Comparable images of GFP-expressing animals obtained with different modalities. (A) x–z slices constructed from z-stack images of forebrain neuroepithelial cells in a slice of a fixed mouse whole embryo expressing H2B-GFP, which localizes in nuclei. The z-stack images were collected from the sample surface to a region 100 μm deep using different modalities as indicated in the figures with an iXon EM-CCD camera. Voxel pitch (xyz): 183 × 183 × 500 nm, 200 stacks; depth: 0–100 μm. Also see Movie S2. (Scale bar: 20 μm.) (B) Fluorescence-intensity profiles along the line (seven-pixel width) shown in the images in A. The profiles were normalized to 1.0 at the first peak from the sample surface. (C) Orthogonal representation of a fixed whole Drosophila embryo expressing membrane-GFP, which localizes along entire plasma membranes, collected with an sCMOS camera.
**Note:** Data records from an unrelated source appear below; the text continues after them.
(** List<T>::SelfTest on an empty list, for either table of virtual methods. *)
Lemma SelfTest_exact v (ok : list T -> Prop) (free : Prop) h l ls p :
  (forall h l ls xs x, rep h l ls xs -> ok xs -> free \/ x ∉ xs ->
     exists h' l' ls' xs', vAppend v h l x = Ok (h', l') /\ rep h' l' ls' xs' /\ xs' ≡ₚ xs ++ [x] /\ ok xs') ->
  (forall h l ls xs, rep h l ls xs -> ok xs -> vSanityCheck v h l = Ok tt) -> ok [] ->
  rep h l ls [] -> free \/ NoDup p ->
  if decide (NoDup p) then exists h' l', List_SelfTest v h l p = Ok (h', l') /\ rep h' l' [] []
  else List_SelfTest v h l p = AssertFail.
Proof.
  intros Hadd Hsane Hok Hr Hp. unfold List_SelfTest. rewrite (Hsane h l ls [] Hr Hok). cbn [mbind res_bind].
  assert (first l = None) as Hf by (destruct Hr as [Hc _ _ _]; by destruct ls).
  rewrite (rep_empty _ _ _ _ Hr). unfold ListIterator_new, IsDone. rewrite Hf, !bool_decide_true by done. cbn [andb ASSERT mbind res_bind].
  destruct (add_entries_ok (vAppend v) (fun l => ASSERT (negb (IsEmpty l))) ok free p h l ls [] Hadd) as (h1 & l1 & ls1 & xs1 & -> & Hr1 & Hp1 & Hok1);
    [by intros ? -> |done..|].
  cbn [mbind res_bind]. rewrite (Hsane _ _ _ _ Hr1 Hok1). cbn [mbind res_bind].
  pose proof (remove_entries_exact p h1 l1 ls1 xs1 Hr1 Hp1) as Hrm. case_decide; [|by rewrite Hrm].
  destruct Hrm as (h2 & l2 & -> & Hr2). cbn [mbind res_bind]. rewrite (rep_empty _ _ _ _ Hr2), bool_decide_true by done.
  cbn [ASSERT mbind res_bind]. rewrite (Hsane _ _ _ _ Hr2 Hok). cbn [mbind res_bind]. eauto.
Qed.
Example join_empty_last : path.join "/out/thumb" [""] = "/out/thumb/".
Proof. reflexivity. Qed.

Example dirname_nested :
  path.dirname "/out/thumbnails/sub/img_thumb.jpg" = "/out/thumbnails/sub".
Proof. reflexivity. Qed.

Example dirname_bare : path.dirname "img.jpg" = "".
Proof. reflexivity. Qed.

Example dirname_root : path.dirname "//img.jpg" = "//".
Proof. reflexivity. Qed.

Example splitext_last_dot :
  path.splitext "sub/.img.tar.gz" = ("sub/.img.tar", ".gz").
Proof. reflexivity. Qed.

Example splitext_leading_dots : path.splitext "sub/..bashrc" = ("sub/..bashrc", "").
Proof. reflexivity. Qed.

Example commonprefix_by_character :
  path.commonprefix "cat.jpg" "content/pictures" = "c".
Proof. reflexivity. Qed.

Example normpath_dots : path.normpath "/a//b/./c/../d/" = "/a/b/d".
Proof. reflexivity. Qed.

Example relpath_below_start :
  path.relpath "/cwd" "/a/b/c/d.jpg" "/a/b" = Some "c/d.jpg".
Proof. reflexivity. Qed.

Example relpath_beside_start :
  path.relpath "/cwd" "x/../c/d.jpg" "y" = Some "../c/d.jpg".
Proof. reflexivity. Qed.

Example replace_every_occurrence : str.replace "/a/b/a/b" "/a" "" = "/b/b".
Proof. reflexivity. Qed.

Example int_sign_space_underscore : int (Some " +1_000 ") = inr 1000.
Proof. reflexivity. Qed.

Example int_question_mark : int (Some "?") = inl ValueError.
Proof. reflexivity. Qed.

Example search_skips_to_a_match :
  (fun m => (re.group m 1, re.group m 2)) <$> re.search REGEX "12ax3x41b"
  = Some (Some "3", Some "41").
Proof. reflexivity. Qed.

Example search_without_match : re.search REGEX "boxus" = None.
Proof. reflexivity. Qed.

Example default_sizes_on_a_wide_image :
  map (fun kv => (resize (mkResizer kv.1 kv.2 "/pics") ((400, 300) : Image)
                         demo.demo_world).1)
      DEFAULT_THUMBNAIL_SIZES
  = [inr (150, 150); inr (150, 112); inr (200, 150)].
Proof. reflexivity. Qed.

Example thumbnail_name_of_nested_file :
  get_thumbnail_name (mkResizer "thumb" "150" "/site/content/pictures")
                     "/site/content/pictures/sub/img.jpg"
  = "sub/img_thumb.jpg".
Proof. reflexivity. Qed.
(** ** The primary-platform orchestrator *)

(** Enters [process_youtube_download] up to the size checks, for a
    request whose download succeeded. *)
Ltac enter Hdl Hsz w1 :=
  let Hlog := fresh "Hlog" in
  let Hty := fresh "Hty" in
  let d1 := fresh "d1" in
  let l1 := fresh "l1" in
  destruct (adapter_success _ _ _ _ _ _ _ _ Hdl) as [Hlog Hty];
  destruct w1 as [d1 l1]; cbn [fs log at_download app] in *; subst l1;
  unfold process_youtube_download, fresh; run;
  unfold at_download in Hdl; rewrite Hdl; run; rewrite Hsz.

(** Splits on the advisory size warning. *)
Ltac split_advisory sz :=
  match goal with
  | |- context [if (?a <? 2 * sz) then _ else _] => destruct (a <? 2 * sz)
  end.

(** One round of a delivery attempt. *)
Ltac small_step Hex :=
  repeat (progress
            (cbn [upload_attempts seq max_retries Nat.ltb Nat.leb Nat.sub andb
                  small_call large_call];
             run;
             rewrite ?Hex;
             cbn [uploads List.filter is_upload length])).

(** Splits on the next answer of Telegram, or on the flavour of its
    error. *)
Ltac branch self :=
  match goal with
  | |- context [match send self ?n with _ => _ end] =>
      destruct (send self n) as [[]|?m] eqn:?
  | |- context [if is_timeout ?m && _ then _ else _] =>
      destruct (is_timeout m) eqn:?
  | |- context [if is_timeout ?m then _ else _] =>
      destruct (is_timeout m) eqn:?
  end.

Ltac count_calls :=
  first [ solve [exists 1%nat; eexists; split; [lia|reflexivity]]
        | solve [exists 2%nat; eexists; split; [lia|reflexivity]]
        | solve [exists 3%nat; eexists; split; [lia|reflexivity]] ].

Ltac no_failure_shown :=
  repeat first [solve [constructor] | constructor; [reflexivity|]].

(** The retry loop never runs out with [upload_success] still [False]:
    its third round either succeeds or returns. *)
Lemma retry_loop_never_exhausted self fp title ty sz w :
  fst (upload_attempts self fp title ty sz (seq 0 max_retries) w) <> Val false.
Proof.
  destruct (exists_in fp (fs w)) eqn:Hex; destruct ty;
    small_step Hex; repeat (branch self; small_step Hex);
    cbn [fst]; discriminate.
Qed.

(** The routing of [process_youtube_download] for any format string:
    by the observed size and by the media kind, which is audio exactly
    for the format [bestaudio]. *)
Lemma routing_for_any_format self query_data url quality d fp title ty sz w1 :
  downloaded self url quality d fp title ty sz w1 ->
  let w2 := snd (process_youtube_download self query_data url quality (fresh d)) in
  ty = (if String.eqb quality "bestaudio" then audio else video)
  /\ (sz <= 50 * MiB ->
      exists n caption,
        (1 <= n <= 3)%nat
        /\ deliveries (log w2) = repeat (Upload (small_call ty) fp caption) n)
  /\ (50 * MiB < sz <= 2 * GiB ->
      exists caption, deliveries (log w2) = [Upload (large_call ty) fp caption])
  /\ (2 * GiB < sz ->
      deliveries (log w2) = [] /\ last (statuses (log w2)) = Some msg_too_large).
Proof.
  intros [Hdl Hsz].
  pose proof (exists_of_size _ _ _ Hsz) as Hex.
  split; [exact (proj2 (adapter_success _ _ _ _ _ _ _ _ Hdl))|].
  split; [|split].
  - intros Hrange. destruct (size_small _ Hrange) as [Hmax H50].
    enter Hdl Hsz w1. rewrite Hmax, H50.
    split_advisory sz; destruct ty; small_step Hex;
      repeat (branch self; small_step Hex); observe; count_calls.
  - intros Hrange. destruct (size_large _ Hrange) as [Hmax H50].
    enter Hdl Hsz w1. rewrite Hmax, H50.
    split_advisory sz; destruct ty; small_step Hex;
      repeat (branch self; small_step Hex); observe; eexists; reflexivity.
  - intros Hrange. pose proof (size_huge _ Hrange) as Hmax.
    enter Hdl Hsz w1. rewrite Hmax.
    split_advisory sz; run; observe; split; reflexivity.
Qed.

(** C1.  [process_youtube_download] is called from [button_callback]
    only, with a format of the quality table (line 395).  For every such
    request whose download succeeded the file is a video, and the
    orchestrator routes by the observed size: up to 50 MiB it sends the
    file as typed media, with between one and three [reply_video] calls
    and no other delivery call; above 50 MiB and up to 2 GiB it makes
    exactly one delivery call, a [reply_document]; above 2 GiB it makes
    no delivery call and ends on the failure text that says the file is
    too large. *)
Theorem routing_by_size self key query_data url quality d fp title ty sz w1 :
  quality_map !! key = Some quality ->
  downloaded self url quality d fp title ty sz w1 ->
  let w2 := snd (process_youtube_download self query_data url quality (fresh d)) in
  ty = video
  /\ (sz <= 50 * MiB ->
      exists n caption,
        (1 <= n <= 3)%nat
        /\ deliveries (log w2) = repeat (Upload reply_video fp caption) n)
  /\ (50 * MiB < sz <= 2 * GiB ->
      exists caption, deliveries (log w2) = [Upload reply_document fp caption])
  /\ (2 * GiB < sz ->
      deliveries (log w2) = []
      /\ last (statuses (log w2)) = Some msg_too_large
      /\ definite_failure msg_too_large = true
      /\ Py.contains "too large" msg_too_large = true).
Proof.
  intros Hkey Hdown.
  destruct (routing_for_any_format self query_data _ _ _ _ _ _ _ _ Hdown)
    as (Hty & Hsmall & Hlarge & Hhuge).
  rewrite (quality_map_never_bestaudio _ _ Hkey) in Hty. subst ty.
  cbn [small_call large_call] in Hsmall, Hlarge.
  split; [reflexivity|]. split; [exact Hsmall|]. split; [exact Hlarge|].
  intros Hrange. destruct (Hhuge Hrange) as [Hnone Hlast].
  split; [exact Hnone|]. split; [exact Hlast|]. split; reflexivity.
Qed.
(** A line for the test product with [null] for a quantity, then twenty
    units of it. *)
Definition null_then_excess : list item_data :=
  [mkItem (Some "p-1") (Some JNull); mkItem (Some "p-1") (Some (JInt 20))].

(** The world of the tests once two units have been ordered; its clock
    still shows the same second. *)
Definition same_second : World :=
  fst (create "customer-1" (order_data [mkItem (Some "p-1") (Some (JInt 2))]) test_world).

(** The same shop with a clock that advances one second per reading. *)
Definition ticking_world : World :=
  mkWorld shop (fun n => "uuid-" ++ str_int (Z.of_nat n))
          (fun n => 1700000000 + Z.of_nat n) 0.

(** The world once two units of the test product have been ordered. *)
Definition after_first_order : World :=
  fst (create "customer-1" (order_data [mkItem (Some "p-1") (Some (JInt 2))]) ticking_world).

End Examples.

(** ** More of the catalogue *)

Module Catalogue.
Import Models Effects Python ORM Serializers Views.

(** [l], read from its first row, is a chain of parent references that
    starts below [prev]: the first row's parent is [prev] ([None] for a
    root) and every further row's parent is the row before it. *)
Fixpoint path_from (cs : list Category) (prev : option Category) (l : list Category)
    : Prop :=
  match l with
  | [] => True
  | x :: l' => parent_of cs x = Some prev /\ path_from cs (Some x) l'
  end.

(** [x] is reached from [c] by following child links, one at least. *)
Inductive descends (cs : list Category) (c : Category) : Category -> Prop :=
| descends_child d :
    In d cs -> has_parent (cat_id c) d = true -> descends cs c d
| descends_step d x :
    descends cs c d -> In x cs -> has_parent (cat_id d) x = true -> descends cs c x.

(** [CategoryListCreateView.get_queryset] (views.py 93-108).  [parent] is
    the query parameter: [None] when the request has none, [Some ""] when
    it is present and empty. *)
Definition category_list (cs : list Category) (parent : option string) : list Category :=
  let queryset := order_by_name (filter cat_is_active cs) in
  match parent with
  | Some parent_id =>
      if String.eqb parent_id "" then queryset
      else filter (has_parent parent_id) queryset
  | None => filter is_root queryset
  end.

(** Names do not decrease along [l]. *)
Fixpoint sorted_by_name (l : list Category) : Prop :=
  match l with
  | [] => True
  | d :: l' =>
      (forall x, In x l' -> String.leb (cat_name d) (cat_name x) = true)
      /\ sorted_by_name l'
  end.
Lemma get_sys_info_request_witness :
  trace (snd (get_sys_info "Fan" (sample_state [sample_fan; sample_lamp] []))) =
    [Send (device_url "https://eu.x" "T1")
          (passthrough_request (JStr "https://eu.x") (JStr "T1") (JStr "D2") sysinfo_data)].
Proof.
  destruct (get_sys_info_request (sample_state [sample_fan; sample_lamp] []) "Fan"
              [sample_fan; sample_lamp] sample_fan (JStr "D2") "https://eu.x" "T1"
              eq_refl eq_refl eq_refl eq_refl eq_refl) as [H _].
  exact H.
Defined.

(** With a stored token that is not a str (e.g. [None]), [set_relay_state]
    and [get_sys_info] raise [TypeError] while forming the URL: nothing is
    sent and the state is unchanged. *)
Theorem control_requests_need_str_token (s : st) (alias : string) (l : list json)
    (d did : json) (u : string) (state : Z) :
  device_list (cl s) = JList l -> scan alias l = Ok (Some d) ->
  getitem d "appServerUrl" = Ok (JStr u) -> getitem d "deviceId" = Ok did ->
  (forall t, token (cl s) <> JStr t) ->
  set_relay_state alias state s = (Err TypeError, s) /\
  get_sys_info alias s = (Err TypeError, s).
Proof.
  intros Hl Hf Hu Hd Ht. split.
  - rewrite (set_relay_state_resolved s alias l d (JStr u) did state Hl Hf Hu Hd).
    apply bind_err, send_request_form_err, form_url_passthrough_bad_token, Ht.
  - rewrite (get_sys_info_resolved s alias l d (JStr u) did Hl Hf Hu Hd).
    apply bind_err, send_request_form_err, form_url_passthrough_bad_token, Ht.
Qed.
Lemma addWave_superposes_witness :
  getValue (addWave (setValue (new 2 2) 1 0 2) 1 0 3 (PI / 2)) (3 / 2) (1 / 2)
  = if decide (Int_part (3 / 2) = Int_part 1 /\ Int_part (1 / 2) = Int_part 0)
    then (fun v => v + 3 * sin (PI / 2))
           <$> getValue (setValue (new 2 2) 1 0 2) (3 / 2) (1 / 2)
    else getValue (setValue (new 2 2) 1 0 2) (3 / 2) (1 / 2).
Proof.
  apply (addWave_superposes (setValue (new 2 2) 1 0 2) 1 0 3 (PI / 2)
           (3 / 2) (1 / 2)).
  - apply setValue_well_formed. apply new_well_formed; lia.
  - unfold on_grid. rewrite setValue_on_grid;
      [|apply new_well_formed; lia | unfold on_grid; simpl; lra].
    simpl. lra.
  - unfold on_grid. rewrite setValue_on_grid;
      [|apply new_well_formed; lia | unfold on_grid; simpl; lra].
    simpl. lra.
Defined.

End WaveCells.


(** ** Ripple tank: the geometry tests *)

Section WaveGeometryFacts.
Import WaveGeometry.


Lemma sqrt_sq_over (c l : R) : 0 < l -> sqrt (c * c / l) = Rabs c / sqrt l.
Proof.
  intros Hl. unfold Rdiv at 1.
  rewrite sqrt_mult_alt by nra.
  replace (c * c) with (Rsqr c) by reflexivity. rewrite sqrt_Rsqr_abs.
  rewrite sqrt_inv. reflexivity.
Qed.
(** * fgread.read: dataset discovery, selection and format dispatch

    A shallow embedding of [fgread/read.py] and the properties of its
    scanner ([get_ds_paths]), aggregator ([ds_info]), selector
    ([select_ds_id]) and loader ([load_data], [read_dataset]).

    Python objects are modelled as follows.
    - [str]: [string]; a character is a code point below 256.
    - [pathlib.Path]: the list of its [parts].
    - a decoded JSON document: [json]; a value held in a table: [cell].
    - [dict] with [str] keys: an association list in insertion order, keys
      unique ([dict_set] keeps the position of a key that is already there).
    - [pandas.DataFrame]: [Frame], a list of column names, a list of index
      labels and the rows; a Python variable holding a frame is a reference
      into the heap of the [World], so that two variables may alias.
    - exceptions, log records and displayed objects: the result [Res] and the
      event log of the [World].
    - the file system, the interpreter's builtins and the constants the
      package imports from elsewhere: the environment [Env]. *)

From Stdlib Require Import String Ascii List ZArith Bool Arith Lia DecimalString.
From Stdlib Require Import Sorting.Sorted Sorting.Permutation OrderedTypeEx.
From stdpp Require Import base list strings.
Import ListNotations.

#[local] Open Scope list_scope.

(** ** Strings *)

(** The double quote and the line feed, built from their codes. *)
Definition dq : string := String (ascii_of_nat 34) EmptyString.
Definition nl : string := String (ascii_of_nat 10) EmptyString.

(** [str(n)] for a non-negative [int]. *)
Definition str_of_nat (n : nat) : string := NilZero.string_of_uint (Nat.to_uint n).

(** [needle in hay] for two [str]. *)
Fixpoint str_contains (needle hay : string) : bool :=
  String.prefix needle hay
  || match hay with
     | EmptyString => false
     | String _ rest => str_contains needle rest
     end.

(** [hay] has [needle] as a contiguous part. *)
Definition str_infix (needle hay : string) : Prop :=
  exists pre post, hay = pre +:+ needle +:+ post.

(** [s.split(sep)] for a one-character separator. *)
Fixpoint split_on (sep : ascii) (s : string) : list string :=
  match s with
  | EmptyString => [EmptyString]
  | String c s' =>
      if Ascii.eqb c sep then EmptyString :: split_on sep s'
      else match split_on sep s' with
           | [] => [String c EmptyString]
           | w :: ws => String c w :: ws
           end
  end.

Fixpoint str_drop (n : nat) (s : string) : string :=
  match n, s with
  | S n', String _ s' => str_drop n' s'
  | _, _ => s
  end.

(** ** Values *)

(** What [json.load] returns. A JSON real number keeps its literal. *)
#[local] Unset Elimination Schemes.
Inductive json :=
| JNull
| JBool (b : bool)
| JNum (z : Z)
| JFloat (lit : string)
| JStr (s : string)
| JArr (items : list json)
| JObj (members : list (string * json)).
#[local] Set Elimination Schemes.

(** [pathlib.PurePosixPath], as its [parts]: the root (["/"] or ["//"]) comes
    first when the path is absolute. *)
Definition Path := list string.
(* ===== verification/_CoqProject ===== *)
-Q . S2P
Prelude.v
RaftTypes.v
World.v
Quorum.v
Net.v
WriteSupp.v
Entry.v
Log.v
Election.v
Append.v
Leader.v
ClientReq.v
Apply.v
Server.v
Steps.v
PosixBackend.v
Sim.v
LogProps.v
VoteProps.v
ElectionProps.v
Cluster.v
CommitProps.v
RocksKeys.v
RocksBackend.v
RocksRecovery.v
RocksBulk.v
LogStore.v
PosixProps.v
RocksProps.v
RocksSim.v
StoreProps.v
FollowerProps.v
RecoveryProps.v
RcTypes.v
RaftClient.v
RcSpec.v
RcNetSpec.v
RcLife.v
RcInv.v
RcTimer.v
RcReplyInv.v
RcSubmit.v
RcNode.v
RcSim.v
RcPace.v
RcReply.v
ClientProps.v
UserId.v
MajorityRef.v
NetStart.v
ServerRun.v
ServerRunProps.v
ServerSim.v
SuppMem.v
Registry.v
RcRegistry.v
Voxel pitch (xyz): 112 × 112 × 400 nm, 200 stacks; depth: 0–80 μm. The head part of a stage 17 embryo was optically sectioned from the lateral surface (Upper) to the midline (Lower). For a schematic diagram of Drosophila embryo, see Fig. 4B. With 2PE, the detailed cellular structures are visible in regions 80 μm deep. (Scale bar: 10 μm.) (D) x–y plane images of Drosophila foregut expressing membrane-GFP at z ∼ 80 μm. The signal-to-background ratio calculated using the central 260 × 260-pixel areas of the pictures is indicated. (Scale bars: 10 μm.) Dorsal, left; anterior, down. (E) Surface-rendering representation of eight cells located at a depth of 65–80 μm of the Drosophila embryo shown in C. The surfaces of cells having distinct shape can be traced. Also see Movie S3. Note that in all 2PE images, only the central areas ∼40 μm in diameter were excited because of the lack of power of the mode-locked Ti:Sa laser used to excite the GFP. For the full data set for A and D, see Figs. S6 and S8, respectively. Also see Fig. S7.

Fig. 4.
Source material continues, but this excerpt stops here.